Bugzilla – Bug 5322
GRAM/Derby db.lck file not cleaned up after WS container stopped
Last modified: 2008-01-16 15:19:34
You need to log in before you can comment on or make changes to this bug.
If the WS container has previously been run as root and then restarted as a different user, job submission fails with the following error: AxisFault faultCode: {http://schemas.xmlsoap.org/soap/envelope/}Server.userException faultSubcode: faultString: java.rmi.RemoteException: Job creation failed.; nested exception is: org.globus.wsrf.ResourceException: ; nested exception is: SQL Exception: An SQL data change is not permitted for a read-only connection, user or database. The problem is caused by the db.lck file in $GLOBUS_HOME/var/gram/ResourceDatabase persisting and being owned by root. Deleting or chowning the file to the user running the container fixes the problem, after a container restart. This problem occurred when submitting jobs with both globusrun-ws and the JSDL development GlobusRun client. The container was started and stopped using the globus-start-container-detached and globus-stop-container-detached commands. The problem could be resolved by deleting the db.lck file when the container is shut down. Note: the ResourceDatabase directory also contains a subdirectory tmp which has its ownership switched to root after root has run the container. The presence of this directory doesn't seem to cause a problem, but it possibly should also be removed when the container is stopped.
An approach here may be to pass a cleanup message to services when the container's signal handler catches SIGINT?
A solution discussed has been to provide a single Derby installation and use JNDI in core to provide access to it for services.
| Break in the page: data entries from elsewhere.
(* ===== verification/IsduFrames.v ===== *)
(** * ISDU frames

    The octets of the M-sequences that carry an ISDU service, for every layout the port
    uses, and what sending one does to the port and the transport. *)

From S2P Require Import Prelude Iolinki Reference Types Fixtures Parameters Isdu IsduResponse IsduRequest IsduService Services DataStorage Events EventReadout Hal Transmit Port PortInvariant PortServices PortSafety PortCalls PortTransitions Carrier PortLink PortExchange.

(** MC of an ISDU frame: the direction, the ISDU channel and FlowCTRL. *)
Definition isdu_mc {IO : Iolinki} (read : bool) (flowctrl : Z) : Z :=
  iolink_master_encode_master_command read IOLINK_MASTER_MC_CHANNEL_ISDU flowctrl.

(** Does an ISDU frame carry output process data and the M-sequence type? *)
Definition isdu_multi (p : iolink_master_port_state_t) : bool :=
  (p_state p =e IOLINK_MASTER_STATE_OPERATE) &&
  (cfg_m_seq_type (p_config p) <>e IOLINK_MASTER_M_SEQ_TYPE_0).

(** The frame: in OPERATE with process data it has the layout of the cyclic frame,
    otherwise that of a TYPE_0 message. *)
Definition isdu_frame {IO : Iolinki} (p : iolink_master_port_state_t) (multi : bool) (mc : Z)
    (od : list Z) : list Z :=
  if multi
  then mseq_frame (iolink_master_ckt_type_bits (cfg_m_seq_type (p_config p))) mc
         (take (Z.to_nat (p_pd_out_len p)) (p_pd_out p) ++ od)
  else mseq_frame 0 mc od.

Lemma isdu_mc_value {IO : Iolinki} {laws : IolinkiLaws IO} read flowctrl : 0 ≤ flowctrl < 32 →
  isdu_mc read flowctrl = (if read then 0x80 else 0) + 0x60 + flowctrl.
Proof.
  unfold isdu_mc, iolink_master_encode_master_command. rewrite law_mc_rw, law_mc_channel, law_mc_addr.
  intros Hf. assert (is_u8 flowctrl) as Hu by (unfold is_u8; lia). revert Hf.
  destruct read; revert flowctrl Hu; refine (forall_u8_dec _ _); vm_compute; reflexivity.
Qed.

Lemma isdu_mc_read {IO : Iolinki} {laws : IolinkiLaws IO} read flowctrl t body :
  0 ≤ flowctrl < 32 → expects_od (mseq_frame t (isdu_mc read flowctrl) body) = read.
Proof.
  intros Hf. unfold expects_od, mseq_frame. change (default 0 (rd (?x :: ?l) 0)) with x.
  rewrite isdu_mc_value, law_mc_rw by done. assert (is_u8 flowctrl) as Hu by (unfold is_u8; lia). revert Hf.
  destruct read; revert flowctrl Hu; refine (forall_u8_dec _ _); vm_compute; reflexivity.
Qed.

Section build.
Context {IO : Iolinki} {laws : IolinkiLaws IO}.
Context (phy : iolink_phy_api_t) (config : iolink_master_config_t) (Hcfg : config_ok config).
Notation ok := (port_ok phy config).
Implicit Types (p : iolink_master_port_state_t) (w : world).

(** The OD octets copied behind the process data. *)
Lemma copy_od_split (h b c od : list Z) n : zlen b = n → n ≤ zlen od →
  copy_od (h ++ b ++ c) (zlen h) od n = Some (h ++ take (Z.to_nat n) od ++ c).
Proof.
  intros Hb Hl. pose proof (zlen_nonneg b). pose proof (zlen_nonneg h). pose proof (zlen_nonneg c).
  unfold copy_od. rewrite (ofold_ext _ (fun tx_buf i => x ← rd od (0 + i); wr tx_buf (zlen h + i) x))
    by (intros; by rewrite Z.add_0_l).
  rewrite ofold_copy by (rewrite ?zlen_app; lia). rewrite drop_0. apply blit_app. slia.
Qed.
(** A frame of the TYPE_0 layout, and one with the layout of the cyclic frame. *)
Lemma build_single_wp p mc (od : option (list Z)) : ok p →
  match od with Some l => p_od_len p ≤ zlen l | None => True end →
  wp (iolink_master_build_isdu_frame mc od false) (fun len p' =>
    ∃ tx, p' = p <| p_tx_buf := tx |> ∧
    slice tx 0 len = Some (isdu_frame p false mc (take (Z.to_nat (p_od_len p)) (default [] od)))) p.
Proof.
  intros Hp Hl. destruct (split_tx_buf phy config Hcfg p Hp) as (x0 & x1 & a & b & c & Heq & Ha & Hb & Hbc & _).
  apply wp_bind, wp_get. cbn [negb]. destruct od as [od|].
  - rewrite Heq, law_header_len. pose proof (od_len_range config) as Hr.
    rewrite <- (ok_od_len _ _ _ Hp) in Hr. pose proof (ok_tx_buf _ _ _ Hp) as Htx.
    unfold IOLINK_MASTER_FRAME_BUF_SIZE in Htx. rewrite Heq, zlen_app in Htx. change (zlen [x0; x1]) with 2 in Htx.
    destruct (split_at (a ++ b ++ c) (p_od_len p)) as (b2 & c2 & Hc2 & Hb2); [lia|]. rewrite Hc2.
    apply wp_bind. eapply wp_mem; [apply wr_mc|]. apply wp_bind. eapply wp_mem; [apply wr_ckt|].
    apply wp_bind. eapply wp_mem; [apply (copy_od_split [mc; 0]); done|]. cbv zeta. cbn [default from_option]. unfold id.
    set (l := take _ od). assert (p_od_len p = zlen l) as Hlen by (unfold l; slia).
    apply wp_bind. eapply wp_mem; [rewrite Hlen; by apply fold_checksum_split|].
    apply wp_bind, wp_assign, wp_ret. eexists. split; [done|].
    replace (2 + p_od_len p) with (zlen (mseq_frame 0 mc l)) by (unfold mseq_frame; rewrite !zlen_cons; lia).
    exact (slice_app [] _ c2).
  - cbn [default from_option]. unfold id. rewrite take_nil.
    pose proof (ok_tx_buf _ _ _ Hp) as Htx. unfold IOLINK_MASTER_FRAME_BUF_SIZE in Htx.
    rewrite law_encode_type0 by lia. apply wp_bind, wp_assign, wp_ret. eexists. split; [done|].
    exact (slice_app [] [mc; iolink_checksum6 [mc; 0]] _).
Qed.

Lemma build_multi_wp p mc (od : option (list Z)) : ok p →
  match od with Some l => p_od_len p ≤ zlen l | None => True end →
  wp (iolink_master_build_isdu_frame mc od true) (fun len p' =>
    ∃ tx, p' = p <| p_tx_buf := tx |> ∧
    slice tx 0 len = Some (isdu_frame p true mc (take (Z.to_nat (p_od_len p)) (default [] od)))) p.
Proof.
  intros Hp Hl. destruct (split_tx_buf phy config Hcfg p Hp) as (x0 & x1 & a & b & c & Heq & Ha & Hb & Hbc & Hpl).
  apply wp_bind, wp_get. cbn [negb]. cbv zeta. rewrite Heq, law_header_len.
  apply wp_bind. eapply wp_mem; [apply wr_mc|]. apply wp_bind. eapply wp_mem; [apply wr_ckt|].
  apply wp_bind. eapply wp_mem; [by apply (copy_pd_split phy config)|]. set (pd := take _ (p_pd_out p)) in *.
  set (t := iolink_master_ckt_type_bits _).
  assert (2 + p_pd_out_len p = zlen ([mc; t] ++ pd)) as Hpos by (rewrite zlen_app; change (zlen [mc; t]) with 2; lia).
  pose proof (od_len_range config) as Hr. rewrite <- (ok_od_len _ _ _ Hp) in Hr.
  set (n := if null od then 0 else p_od_len p).
  assert (take (Z.to_nat n) (default [] od) = take (Z.to_nat (p_od_len p)) (default [] od)) as Htake.
  { unfold n. destruct od; cbn [null default from_option]; unfold id; by rewrite ?take_nil. }
  assert (∃ b2 c2, b ++ c = b2 ++ c2 ∧ zlen b2 = n ∧ n ≤ zlen (default [] od)) as (b2 & c2 & Hc2 & Hb2 & Hn).
  { unfold n. destruct od; cbn [null default from_option]; [by exists b, c|]. exists [], (b ++ c). by rewrite !zlen_nil. }
  rewrite Hc2. apply wp_bind. eapply wp_mem.
  { rewrite Hpos, app_assoc. by apply copy_od_split. }
  rewrite Htake. set (l := take _ (default [] od)).
  pose proof (zlen_nonneg b2).
  assert (zlen l = n) as Hln by (unfold l; rewrite <- Htake, zlen_take; lia).
  assert (2 + p_pd_out_len p + n = 2 + zlen (pd ++ l)) as Hlen by (rewrite zlen_app; lia).
  apply wp_bind. eapply wp_mem.
  { rewrite Hlen, <- app_assoc, (app_assoc pd). apply fold_checksum_split, type_bits_u8. }
  rewrite Hlen. apply wp_bind, wp_assign, wp_ret. eexists. split; [done|].
  replace (2 + zlen (pd ++ l)) with (zlen (mseq_frame t mc (pd ++ l))) by (unfold mseq_frame; rewrite !zlen_cons; lia).
  exact (slice_app [] _ c2).
Qed.
End build.

(** ** Sending one *)

Section send.
Context {IO : Iolinki} {laws : IolinkiLaws IO}.
Context (phy : iolink_phy_api_t) (config : iolink_master_config_t) (Hcfg : config_ok config).
Context (T : list Z → (list io → Prop) → list io → Prop) (W : (list io → Prop) → list io → Prop).
Context (Hcar : carrier phy config T W).
Notation ok := (port_ok phy config).
Implicit Types (p : iolink_master_port_state_t) (w : world).

(** A service is in progress, and neither IDLE nor ABORT has to be sent first. *)
Definition service_active p : Prop :=
  isdu_op (p_isdu p) ≠ IOLINK_MASTER_ISDU_OP_NONE ∧ isdu_done (p_isdu p) = false ∧
  isdu_idle_pending (p_isdu p) = false ∧ isdu_abort_pending (p_isdu p) = false ∧
  ev_phase (p_event p) = IOLINK_MASTER_EVENT_PHASE_NONE.

(** The frame of an active service, given the octets [fill_od] returns. *)
Definition service_frame p (od : list Z) : list Z :=
  let read := isdu_phase (p_isdu p) <>e IOLINK_MASTER_ISDU_PHASE_REQUEST in
  isdu_frame p (isdu_multi p) (isdu_mc read (isdu_flowctrl (p_isdu p)))
    (if read then [] else take (Z.to_nat (p_od_len p)) od).

(** What the port looks like after it has sent a frame of the service, which then is in
    state [s]. *)
Definition service_sent p (s : iolink_master_isdu_state_t) p' : Prop :=
  ∃ tx, p' = p <| p_isdu := s |> <| p_tx_buf := tx |>
    <| p_rx_od_expected := isdu_phase (p_isdu p) <>e IOLINK_MASTER_ISDU_PHASE_REQUEST |>.

Lemma send_isdu_carried (F : option (list Z) → iolink_master_isdu_state_t → Prop)
    (K : iolink_master_isdu_state_t → list io → Prop) w :
  ok (w_port w) → service_active (w_port w) → 0 ≤ isdu_flowctrl (p_isdu (w_port w)) < 32 →
  wp (iolink_master_isdu_fill_od PTR (Some (zeros IOLINK_ISDU_BUFFER_SIZE)) (p_od_len (w_port w))) F
    (p_isdu (w_port w)) →
  (∀ od s, F (Some od) s → p_od_len (w_port w) ≤ zlen od → T (service_frame (w_port w) od) (K s) (w_io w)) →
  wp iolink_master_send_isdu (fun sent w' => sent = true ∧
    ∃ od s, F (Some od) s ∧ K s (w_io w') ∧ service_sent (w_port w) s (w_port w')) w.
Proof.
  intros Hok (Hop & Hdone & Hi & Ha & _) Hflow HF HT. pose proof law_isdu_buffer as HB.
  pose proof (od_len_range config) as Hod. rewrite <- (ok_od_len _ _ _ Hok) in Hod.
  unfold iolink_master_send_isdu. apply wp_bind, wp_gets. cbv zeta. apply wp_bind, wp_zoom, wp_zoom.
  unfold iolink_master_isdu_take_abort. cbn [ptr_null]. apply wp_bind, wp_get. rewrite Ha.
  apply wp_ret, wp_bind, wp_zoom, wp_zoom.
  unfold iolink_master_isdu_take_idle. cbn [ptr_null]. apply wp_bind, wp_get. cbn. rewrite Hi.
  apply wp_ret, wp_bind, wp_gets. cbn. unfold iolink_master_isdu_channel_access.
  rewrite bool_decide_false by done. rewrite Hdone. cbn [andb negb].
  set (read := negb (bool_decide (isdu_phase (p_isdu (w_port w)) = IOLINK_MASTER_ISDU_PHASE_REQUEST))) in *.
  fold (isdu_multi (w_port w)). set (mc := iolink_master_encode_master_command _ _ _).
  cbv zeta. apply wp_bind, wp_zoom, wp_zoom.
  match goal with |- wp _ _ (p_isdu ?q) => replace q with (w_port w) by (by destruct (w_port w)) end.
  eapply wp_mono.
  { apply wp_and; [|exact HF]. apply fill_od_inv; [by eapply ok_isdu| |lia|by apply zeros_Forall].
    rewrite zlen_zeros by lia. lia. }
  intros r s [(Hs & od & -> & Hl & Hu) HFs]. rewrite zlen_zeros in Hl by lia.
  match goal with |- wp _ _ ?q => set (w1 := q) end.
  assert (ok (w_port w1)) as Hok1 by (by apply ok_set_isdu).
  assert (isdu_frame (w_port w1) (isdu_multi (w_port w)) mc
    (take (Z.to_nat (p_od_len (w_port w1))) (default [] (if read then None else Some od))) =
    service_frame (w_port w) od) as Hframe.
  { unfold service_frame. fold read. by destruct read; cbn [default from_option]; rewrite ?take_nil. }
  apply wp_bind, wp_zoom. eapply wp_mono.
  { apply wp_and.
    - apply (build_isdu_frame_builds phy config Hcfg); [apply master_command_u8| |exact Hok1].
      destruct read; [done|]. rewrite <- (ok_od_len _ _ _ Hok). split; [done|lia].
    - instantiate (1 := fun len p' => ∃ tx, p' = w_port w1 <| p_tx_buf := tx |> ∧
        slice tx 0 len = Some (service_frame (w_port w) od)).
      rewrite <- Hframe. destruct (isdu_multi (w_port w)).
      + apply (build_multi_wp phy config Hcfg); [exact Hok1|]. destruct read; [done|]. cbn. lia.
      + apply (build_single_wp phy config Hcfg); [exact Hok1|]. destruct read; [done|]. cbn. lia. }
  intros len p2 [[Hok2 Hlen] (tx & -> & Hsl)]. unfold send_frame.
  destruct (Z.ltb_spec 0 len); [|lia]. cbn [when]. apply wp_bind, wp_bind. eapply wp_mono.
  { apply (send_tx_buf_carried phy config _ _ Hcar len (service_frame (w_port w) od) (K s));
      [exact Hok2|exact Hsl|]. apply HT; [done|lia]. }
  intros sent w3 (-> & HK & Hw3). apply wp_ret, wp_ret. split; [done|]. exists od, s.
  split; [done|]. split; [done|]. exists tx. rewrite Hw3. cbn [p_tx_buf set w_port].
  rewrite (expects_od_slice _ _ _ Hsl) by (unfold service_frame, isdu_frame, mseq_frame; by destruct (isdu_multi _)).
  assert (expects_od (service_frame (w_port w) od) = read) as ->; [|done].
  unfold service_frame, isdu_frame. fold read. by destruct (isdu_multi _); apply isdu_mc_read.
Qed.

(** The step of the state machine that sends it. *)
Lemma process_service now timed (F : option (list Z) → iolink_master_isdu_state_t → Prop)
    (K : iolink_master_isdu_state_t → list io → Prop) w :
  ok (w_port w) → acyclic_state (p_state (w_port w)) → service_active (w_port w) →
  timed && p_send_ready_valid (w_port w) && (now <? p_send_ready_at_100us (w_port w)) = false →
  wp (iolink_master_isdu_fill_od PTR (Some (zeros IOLINK_ISDU_BUFFER_SIZE)) (p_od_len (w_port w))) F
    (p_isdu (w_port w)) →
  (∀ od s, F (Some od) s → p_od_len (w_port w) ≤ zlen od → T (service_frame (w_port w) od) (K s) (w_io w)) →
  wp (iolink_master_process_at PTR now timed) (fun _ w' => ok (w_port w') ∧
    ∃ od s, F (Some od) s ∧ K s (w_io w') ∧ service_sent (w_port w) s (w_port w')) w.
Proof.
  intros Hok Hst Hact Hgate HF HT. apply wp_and; [by apply (process_at_safe phy config)|].
  assert (0 ≤ isdu_flowctrl (p_isdu (w_port w)) < 32) as Hflow.
  { destruct (ok_isdu _ _ _ Hok) as [Hwf _]. by apply wf_flowctrl. }
  unfold iolink_master_process_at. cbn [ptr_null andb]. apply wp_bind, wp_gets.
  rewrite (ok_phy _ _ _ Hok), (carrier_ptr _ _ _ _ Hcar), Hgate.
  destruct Hst as [Hst|Hst]; rewrite Hst; unfold process_operate, process_preoperate.
  all: apply wp_bind; (eapply wp_mono; [apply send_event_none, Hact|]); intros ? ? [-> ->].
  all: apply wp_bind; (eapply wp_mono; [by eapply send_isdu_carried|]); intros ? w1 [-> H1]; by apply wp_ret.
Qed.
End send.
I have gone ahead and added a new interface called ContainerLifecycleListener which executes actions at major events in the container lifecycle. I've made one called DerbyContainerLifecycleListener which cleanly starts Derby before the container starts and cleanly shuts it down after the container finishes. This should eliminate lock artifacts from existing after the container has shut down. However, if the container goes down in an unnatural way (e.g. pulling the plug on the machine) there is no guarantee that the filesystem resources will be cleaned up. in this case, you should remove the db.lck file by hand. Note, a Ctrl-C is considered a natural way of shutting down, so the resources should be cleaned in that situation. This replaces the need for a single shared db. Different service can reference their own db, and all derby db's should be cleaned up.